(** * The request/quota coordination layer of the YT AI Processor front end

    A shallow embedding of [frontend/src/App.js]: the React state of the
    [App] component, the browser's [localStorage], the notifications sent
    to [toast], and the three asynchronous stage handlers built on
    [handleApiCall].

    Modelling conventions.
    - A JavaScript string is the list of its UTF-16 code units.
    - The component state is one record, [World], which also carries the
      two ambient objects the code talks to ([localStorage] and the log of
      [toast] calls).  A state setter takes effect at the point of the
      call, in program order.
    - An [async] function is a [Task]: either settled (returned or thrown)
      or suspended at its [await axios.post(...)] with the continuation
      that runs when the response arrives.  The continuation receives the
      world as it is at that later moment, so events handled in between
      are accounted for.
    - The HTTP payloads are typed as the code reads them: [data.transcript]
      and [data.result] are strings, [error.response?.data?.detail] is a
      string when it is there.  The module [Dyn] embeds the same handlers
      once more on values of any type, for what the code does when a reply
      does not keep to that. *)

From Stdlib Require Import String Ascii.
From stdpp Require Import base option list gmap.

Local Open Scope N_scope.

(** ** JavaScript strings *)

Abbreviation jsstring := (list N).

(** An ASCII literal as a list of code units. *)
Definition lit (s : string) : jsstring :=
  N_of_ascii <$> list_ascii_of_string s.

(** [WhiteSpace] and [LineTerminator] of ECMAScript: what
    [String.prototype.trim] strips. *)
Definition is_trim_space (c : N) : bool :=
  (c =? 9) || (c =? 10) || (c =? 11) || (c =? 12) || (c =? 13) ||
  (c =? 32) || (c =? 160) || (c =? 5760) ||
  ((8192 <=? c) && (c <=? 8202)) ||
  (c =? 8232) || (c =? 8233) || (c =? 8239) || (c =? 8287) ||
  (c =? 12288) || (c =? 65279).

Fixpoint trimStart (s : jsstring) : jsstring :=
  match s with
  | [] => []
  | c :: s' => if is_trim_space c then trimStart s' else s
  end.

Definition trimEnd (s : jsstring) : jsstring :=
  reverse (trimStart (reverse s)).

Definition trim (s : jsstring) : jsstring := trimEnd (trimStart s).

(** Truthiness of a string: only the empty string is falsy. *)
Definition truthy (s : jsstring) : bool :=
  match s with [] => false | _ :: _ => true end.

(** Truthiness of a string-or-null/undefined value. *)
Definition truthy_opt (o : option jsstring) : bool :=
  match o with Some s => truthy s | None => false end.

(** [o || dflt] for a string-or-undefined [o]. *)
Definition or_default (o : option jsstring) (dflt : jsstring) : jsstring :=
  match o with
  | Some s => if truthy s then s else dflt
  | None => dflt
  end.

(** ** Data *)

Inductive Toast :=
| ToastSuccess (msg : jsstring)
| ToastError (msg : jsstring).

(** The request body: [{ url }] or [{ text: transcript }]. *)
Inductive Body :=
| BodyUrl (u : jsstring)
| BodyText (text : jsstring).

Record Request := mkRequest {
  req_url : jsstring;
  req_data : Body;
  req_headers : gmap (list N) (list N)
}.

(** [response.data] of a fulfilled call. *)
Record ResponseData := mkData {
  data_transcript : jsstring;
  data_result : jsstring
}.

(** [error.response.data] and [error.response] of a rejected call. *)
Record ErrorData := mkErrorData { detail : option jsstring }.

Record ErrorResponse := mkErrorResponse {
  status : N;
  data : option ErrorData
}.

(** The error axios rejects with; [response] is undefined when no
    response was received. *)
Record AxiosError := mkAxiosError { response : option ErrorResponse }.

Inductive Outcome :=
| Fulfilled (d : ResponseData)
| Rejected (e : AxiosError).

(** [error.response?.status === 429] *)
Definition status_is_429 (error : AxiosError) : bool :=
  match response error with
  | Some r => status r =? 429
  | None => false
  end.

(** [error.response?.data?.detail] *)
Definition error_detail (error : AxiosError) : option jsstring :=
  r ← response error; d ← data r; detail d.

(** ** State *)

Record World := mkWorld {
  url : jsstring;
  transcript : jsstring;
  summary : jsstring;
  enrichment : jsstring;
  loading : gmap (list N) bool;
  isUpgradeModalOpen : bool;
  proKey : option jsstring;
  localStorage : gmap (list N) (list N);
  toasts : list Toast
}.

(** The three text fields the spec calls PipelineState. *)
Definition pipeline (w : World) : jsstring * jsstring * jsstring :=
  (transcript w, summary w, enrichment w).

(** ** Asynchronous computations *)

Inductive Completion (A : Type) :=
| Normal (a : A)
| Throw (e : AxiosError).
Arguments Normal {A} a.
Arguments Throw {A} e.

Inductive Task (A : Type) :=
| Settled (c : Completion A) (w : World)
| Pending (req : Request) (w : World) (k : Outcome → World → Task A).
Arguments Settled {A} c w.
Arguments Pending {A} req w k.

Definition M (A : Type) : Type := World → Task A.

Fixpoint task_bind {A B} (t : Task A) (f : A → M B) : Task B :=
  match t with
  | Settled (Normal a) w => f a w
  | Settled (Throw e) w => Settled (Throw e) w
  | Pending req w k => Pending req w (λ o w', task_bind (k o w') f)
  end.

Fixpoint task_catch {A} (t : Task A) (h : AxiosError → M A) : Task A :=
  match t with
  | Settled (Normal a) w => Settled (Normal a) w
  | Settled (Throw e) w => h e w
  | Pending req w k => Pending req w (λ o w', task_catch (k o w') h)
  end.

(** The finalizer runs on every completion; when it completes normally
    the completion of the protected block stands. *)
Fixpoint task_finally {A} (t : Task A) (fin : M unit) : Task A :=
  match t with
  | Settled c w => task_bind (fin w) (λ _ w', Settled c w')
  | Pending req w k => Pending req w (λ o w', task_finally (k o w') fin)
  end.

#[export] Instance M_ret : MRet M := λ A a w, Settled (Normal a) w.
#[export] Instance M_bind : MBind M := λ A B f m w, task_bind (m w) f.

Definition throw {A} (e : AxiosError) : M A := λ w, Settled (Throw e) w.
Definition try_catch {A} (m : M A) (h : AxiosError → M A) : M A :=
  λ w, task_catch (m w) h.
Definition try_finally {A} (m : M A) (fin : M unit) : M A :=
  λ w, task_finally (m w) fin.

Definition modify (f : World → World) : M unit :=
  λ w, Settled (Normal ()) (f w).
Definition read {A} (f : World → A) : M A :=
  λ w, Settled (Normal (f w)) w.

(** [await axios.post(url, data, { headers })] *)
Definition axios_post (u : jsstring) (d : Body)
    (headers : gmap (list N) (list N)) : M ResponseData :=
  λ w, Pending (mkRequest u d headers) w
         (λ o w', match o with
                  | Fulfilled r => Settled (Normal r) w'
                  | Rejected e => Settled (Throw e) w'
                  end).

(** *** State setters and ambient calls *)

Definition setUrl (v : jsstring) : M unit :=
  modify (λ w, mkWorld v (transcript w) (summary w) (enrichment w)
                 (loading w) (isUpgradeModalOpen w) (proKey w)
                 (localStorage w) (toasts w)).
Definition setTranscript (v : jsstring) : M unit :=
  modify (λ w, mkWorld (url w) v (summary w) (enrichment w)
                 (loading w) (isUpgradeModalOpen w) (proKey w)
                 (localStorage w) (toasts w)).
Definition setSummary (v : jsstring) : M unit :=
  modify (λ w, mkWorld (url w) (transcript w) v (enrichment w)
                 (loading w) (isUpgradeModalOpen w) (proKey w)
                 (localStorage w) (toasts w)).
Definition setEnrichment (v : jsstring) : M unit :=
  modify (λ w, mkWorld (url w) (transcript w) (summary w) v
                 (loading w) (isUpgradeModalOpen w) (proKey w)
                 (localStorage w) (toasts w)).
(** [setLoading(f)] with a functional update. *)
Definition setLoading (f : gmap (list N) bool → gmap (list N) bool) : M unit :=
  modify (λ w, mkWorld (url w) (transcript w) (summary w) (enrichment w)
                 (f (loading w)) (isUpgradeModalOpen w) (proKey w)
                 (localStorage w) (toasts w)).
Definition setIsUpgradeModalOpen (v : bool) : M unit :=
  modify (λ w, mkWorld (url w) (transcript w) (summary w) (enrichment w)
                 (loading w) v (proKey w)
                 (localStorage w) (toasts w)).
Definition setProKey (v : option jsstring) : M unit :=
  modify (λ w, mkWorld (url w) (transcript w) (summary w) (enrichment w)
                 (loading w) (isUpgradeModalOpen w) v
                 (localStorage w) (toasts w)).
Definition localStorage_setItem (key value : jsstring) : M unit :=
  modify (λ w, mkWorld (url w) (transcript w) (summary w) (enrichment w)
                 (loading w) (isUpgradeModalOpen w) (proKey w)
                 (<[key := value]> (localStorage w)) (toasts w)).
Definition localStorage_getItem (key : jsstring) : M (option jsstring) :=
  read (λ w, localStorage w !! key).
Definition toast (t : Toast) : M unit :=
  modify (λ w, mkWorld (url w) (transcript w) (summary w) (enrichment w)
                 (loading w) (isUpgradeModalOpen w) (proKey w)
                 (localStorage w) (toasts w ++ [t])).
Definition toast_success (msg : jsstring) : M unit := toast (ToastSuccess msg).
Definition toast_error (msg : jsstring) : M unit := toast (ToastError msg).
(** * Transaction-kernel composition core: call context tracker, call-stack
      validator and kernel composer.

    A shallow embedding of
      - aztec-nr/aztec/src/context/private_context.nr            (Module Tracker)
      - private-kernel-lib/src/common.nr                         (Module Validator)
      - private-kernel-lib kernel_circuit_public_inputs_composer (Module Composer)
      - types/.../private_accumulated_data_builder.nr            (Module Builder)

    Conventions.
      - [Field] is a field element, carried as an integer; only equality and
        the cast [as u32] are used on it, every hash is a parameter.
      - [u32] values are integers in [0, 2^32).  Noir checks unsigned
        arithmetic: an addition or multiplication that leaves the range aborts
        the program, it does not wrap.  [u32_add] and [u32_mul] return [Err].
      - A failed [assert] aborts the whole computation; it is modelled by the
        error monad [result], which keeps the message of the assertion.
      - A Noir array [[T; N]] is a [list T] whose length is [N]; a loop
        [for i in 0..N] over such an array ranges over the list's indices.
      - [BoundedVec] is Noir's: a backing array and the number of used slots. *)

From Stdlib Require Import ZArith String Lia Sorted.
From stdpp Require Import base decidable option list.
(** The white space of JavaScript, which [\s], [trim] and [split(/\s+/)]
    share: the characters TAB, VT, FF, SPACE, U+00A0 and U+FEFF, the space
    separators of Unicode (U+1680, U+2000 to U+200A, U+202F, U+205F,
    U+3000) and the line terminators LF, CR, U+2028 and U+2029, each in
    UTF-8. *)
Definition WHITE_SPACE : list string :=
  [ bytes [9]; bytes [10]; bytes [11]; bytes [12]; bytes [13]; bytes [32];
    bytes [194; 160];                                  (* U+00A0 *)
    bytes [225; 154; 128];                             (* U+1680 *)
    bytes [226; 128; 128]; bytes [226; 128; 129];      (* U+2000, U+2001 *)
    bytes [226; 128; 130]; bytes [226; 128; 131];      (* U+2002, U+2003 *)
    bytes [226; 128; 132]; bytes [226; 128; 133];      (* U+2004, U+2005 *)
    bytes [226; 128; 134]; bytes [226; 128; 135];      (* U+2006, U+2007 *)
    bytes [226; 128; 136]; bytes [226; 128; 137];      (* U+2008, U+2009 *)
    bytes [226; 128; 138];                             (* U+200A *)
    bytes [226; 128; 168]; bytes [226; 128; 169];      (* U+2028, U+2029 *)
    bytes [226; 128; 175];                             (* U+202F *)
    bytes [226; 129; 159];                             (* U+205F *)
    bytes [227; 128; 128];                             (* U+3000 *)
    bytes [239; 187; 191] ].                           (* U+FEFF *)

(** The line terminators, at which [.] stops: LF, CR, U+2028, U+2029. *)
Definition LINE_TERMINATORS : list string :=
  [ bytes [10]; bytes [13]; bytes [226; 128; 168]; bytes [226; 128; 169] ].

(** The number of bytes of the character of [cs] the text starts with, 0
    when it starts with none of them. *)
Definition width_of (cs : list string) (s : string) : nat :=
  match find (startsWith s) cs with
  | Some w => String.length w
  | None => 0%nat
  end.

(** The width of the white space character at the start of the text. *)
Definition space_width (s : string) : nat := width_of WHITE_SPACE s.

(** The width of the line terminator at the start of the text. *)
Definition line_width (s : string) : nat := width_of LINE_TERMINATORS s.

(** [\d] *)
Definition is_digit (c : ascii) : bool :=
  let n := code c in (48 <=? n)%nat && (n <=? 57)%nat.

Definition is_upper (c : ascii) : bool :=
  let n := code c in (65 <=? n)%nat && (n <=? 90)%nat.

Definition is_lower (c : ascii) : bool :=
  let n := code c in (97 <=? n)%nat && (n <=? 122)%nat.

(** [\w] is [A-Za-z0-9_]. *)
Definition is_word (c : ascii) : bool :=
  is_upper c || is_lower c || is_digit c || (code c =? 95)%nat.

Definition upper_char (c : ascii) : ascii :=
  if is_lower c then ascii_of_nat (code c - 32) else c.

(** [String.prototype.toUpperCase]: the letters [a] to [z] are mapped, the
    other bytes stay.  The one caller matches the result against the time
    pattern, which is made of digits, [:], [A], [M] and [P]: a character
    outside the ASCII range keeps a byte outside it here, and in JavaScript
    its upper case holds a character that is none of these, so that the
    pattern fails on both. *)
Fixpoint toUpperCase (s : string) : string :=
  match s with
  | EmptyString => EmptyString
  | String c s' => String (upper_char c) (toUpperCase s')
  end.

(** The functions below read the text byte by byte; [inside] counts the
    bytes of the white space character being read that are still to come. *)

(** The text is white space only. *)
Fixpoint all_space_from (inside : nat) (s : string) : bool :=
  match s with
  | EmptyString => (inside =? 0)%nat
  | String _ s' =>
      match inside with
      | S k => all_space_from k s'
      | O =>
          match space_width s with
          | S k => all_space_from k s'
          | O => false
          end
      end
  end.

Definition all_space (s : string) : bool := all_space_from 0 s.

Fixpoint trimStart_from (inside : nat) (s : string) : string :=
  match s with
  | EmptyString => EmptyString
  | String _ s' =>
      match inside with
      | S k => trimStart_from k s'
      | O =>
          match space_width s with
          | S k => trimStart_from k s'
          | O => s
          end
      end
  end.

(** Drops leading white space. *)
Definition trimStart (s : string) : string := trimStart_from 0 s.

(** Drops trailing white space: the text is cut where what is left of it is
    white space only. *)
Fixpoint trimEnd (s : string) : string :=
  match s with
  | EmptyString => EmptyString
  | String c s' => if all_space s then EmptyString else String c (trimEnd s')
  end.

(** [String.prototype.trim] *)
Definition trim (s : string) : string := trimEnd (trimStart s).

(** [s.split(/\s+/)]: the pieces between maximal runs of white space.  As in
    JavaScript the empty string splits into one empty piece, and white space
    at either end yields an empty piece there. *)
Fixpoint split_ws_from (inside : nat) (cur : string) (in_run : bool) (s : string)
    : list string :=
  match s with
  | EmptyString => [cur]
  | String c s' =>
      match inside with
      | S k => split_ws_from k cur in_run s'
      | O =>
          match space_width s with
          | S k =>
              if in_run then split_ws_from k EmptyString true s'
              else cur :: split_ws_from k EmptyString true s'
          | O => split_ws_from 0 (cur ++ String c EmptyString) false s'
          end
      end
  end.

Definition split_ws (s : string) : list string := split_ws_from 0 EmptyString false s.

(** [s.split(sep)] for a one-character separator. *)
Fixpoint split_char_from (sep : ascii) (cur : string) (s : string) : list string :=
  match s with
  | EmptyString => [cur]
  | String c s' =>
      if Ascii.eqb c sep
      then cur :: split_char_from sep EmptyString s'
      else split_char_from sep (cur ++ String c EmptyString) s'
  end.

Definition split_char (sep : ascii) (s : string) : list string :=
  split_char_from sep EmptyString s.

(** [parts.join(sep)] *)
Fixpoint join (sep : string) (parts : list string) : string :=
  match parts with
  | [] => EmptyString
  | [p] => p
  | p :: ps => p ++ sep ++ join sep ps
  end.

Fixpoint remove_spaces_from (inside : nat) (s : string) : string :=
  match s with
  | EmptyString => EmptyString
  | String c s' =>
      match inside with
      | S k => remove_spaces_from k s'
      | O =>
          match space_width s with
          | S k => remove_spaces_from k s'
          | O => String c (remove_spaces_from 0 s')
          end
      end
  end.

(** [s.replace(/\s+/g, '')] *)
Definition remove_spaces (s : string) : string := remove_spaces_from 0 s.

(** [s.includes(needle)] *)
Fixpoint includes (s needle : string) : bool :=
  startsWith s needle ||
  match s with
  | EmptyString => false
  | String _ s' => includes s' needle
  end.

(** [s.padStart(n, '0')] *)
Definition padStart0 (n : nat) (s : string) : string :=
  String.concat EmptyString (repeat "0" (n - String.length s)) ++ s.

Definition digit_val (c : ascii) : Z := Z.of_nat (code c) - 48.

Fixpoint parseInt_from (acc : Z) (s : string) : Z :=
  match s with
  | EmptyString => acc
  | String c s' => if is_digit c then parseInt_from (10 * acc + digit_val c) s' else acc
  end.

(** [parseInt(s, 10)] on a string that starts with a decimal digit: the
    value of its leading digits.  The callers apply it to groups matched by
    [\d{1,2}] or [\d{2}], so JavaScript's [NaN] result does not arise. *)
Definition parseInt (s : string) : Z := parseInt_from 0 s.

Definition digit_char (d : Z) : ascii := ascii_of_nat (Z.to_nat d + 48).

Fixpoint digits_of (fuel : nat) (n : Z) (acc : string) : string :=
  match fuel with
  | O => acc
  | S fuel' =>
      let acc' := String (digit_char (n mod 10)) acc in
      if n <? 10 then acc' else digits_of fuel' (n / 10) acc'
  end.

(** [n.toString()] for an integer [n]. *)
Definition toString (n : Z) : string :=
  if n <? 0 then "-" ++ digits_of (S (Z.to_nat (Z.log2 (- n)))) (- n) EmptyString
  else digits_of (S (Z.to_nat (Z.log2 n))) n EmptyString.

End JsString.

Import JsString.

(* ================================================================== *)
(** ** Regular expressions *)
(* ================================================================== *)

(** A backtracking matcher for the fragment of JavaScript regular
    expressions the sources use: character classes, sequence, ordered
    alternation, greedy quantifiers, capture groups and the two anchors.
    The text is matched byte by byte.  The classes [\d] and [\w] and the
    literals of the sources are of the ASCII range; [\s] is the alternation
    of the white space characters; [.] takes one byte where no line
    terminator starts (the sources use it under [+] only, where a character
    of several bytes is as many iterations).
    Alternatives are tried from left to right and a greedy quantifier tries
    one more iteration before it tries to stop, as [RegExp.prototype.exec]
    does, so the first match found is the one JavaScript reports. *)
Module Regex.

Inductive regex : Type :=
| Eps                                  (* empty pattern *)
| Cls (p : ascii -> bool)              (* one byte of a class *)
| Dot                                  (* . *)
| Cat (r1 r2 : regex)                  (* r1 r2 *)
| Alt (r1 r2 : regex)                  (* r1 | r2 *)
| Star (r : regex)                     (* r*, greedy *)
| Grp (n : nat) (r : regex)            (* n-th capture group *)
| Bol                                  (* ^ *)
| Eol.                                 (* $ *)

(** Captures: group number and captured text, the latest binding first. *)
Definition captures := list (nat * string).

(** A continuation receives the position reached, the text left and the
    captures so far. *)
Definition cont := nat -> string -> captures -> option (nat * captures).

### Action item
Give the lines of the material above again, exactly, from its first line through the line that contains "reverse (trimStart (reverse s))." and no further.

### Output for this exercise
(** * The request/quota coordination layer of the YT AI Processor front end

    A shallow embedding of [frontend/src/App.js]: the React state of the
    [App] component, the browser's [localStorage], the notifications sent
    to [toast], and the three asynchronous stage handlers built on
    [handleApiCall].

    Modelling conventions.
    - A JavaScript string is the list of its UTF-16 code units.
    - The component state is one record, [World], which also carries the
      two ambient objects the code talks to ([localStorage] and the log of
      [toast] calls).  A state setter takes effect at the point of the
      call, in program order.
    - An [async] function is a [Task]: either settled (returned or thrown)
      or suspended at its [await axios.post(...)] with the continuation
      that runs when the response arrives.  The continuation receives the
      world as it is at that later moment, so events handled in between
      are accounted for.
    - The HTTP payloads are typed as the code reads them: [data.transcript]
      and [data.result] are strings, [error.response?.data?.detail] is a
      string when it is there.  The module [Dyn] embeds the same handlers
      once more on values of any type, for what the code does when a reply
      does not keep to that. *)

From Stdlib Require Import String Ascii.
From stdpp Require Import base option list gmap.

Local Open Scope N_scope.

(** ** JavaScript strings *)

Abbreviation jsstring := (list N).

(** An ASCII literal as a list of code units. *)
Definition lit (s : string) : jsstring :=
  N_of_ascii <$> list_ascii_of_string s.

(** [WhiteSpace] and [LineTerminator] of ECMAScript: what
    [String.prototype.trim] strips. *)
Definition is_trim_space (c : N) : bool :=
  (c =? 9) || (c =? 10) || (c =? 11) || (c =? 12) || (c =? 13) ||
  (c =? 32) || (c =? 160) || (c =? 5760) ||
  ((8192 <=? c) && (c <=? 8202)) ||
  (c =? 8232) || (c =? 8233) || (c =? 8239) || (c =? 8287) ||
  (c =? 12288) || (c =? 65279).

Fixpoint trimStart (s : jsstring) : jsstring :=
  match s with
  | [] => []
  | c :: s' => if is_trim_space c then trimStart s' else s
  end.

Definition trimEnd (s : jsstring) : jsstring :=
  reverse (trimStart (reverse s)).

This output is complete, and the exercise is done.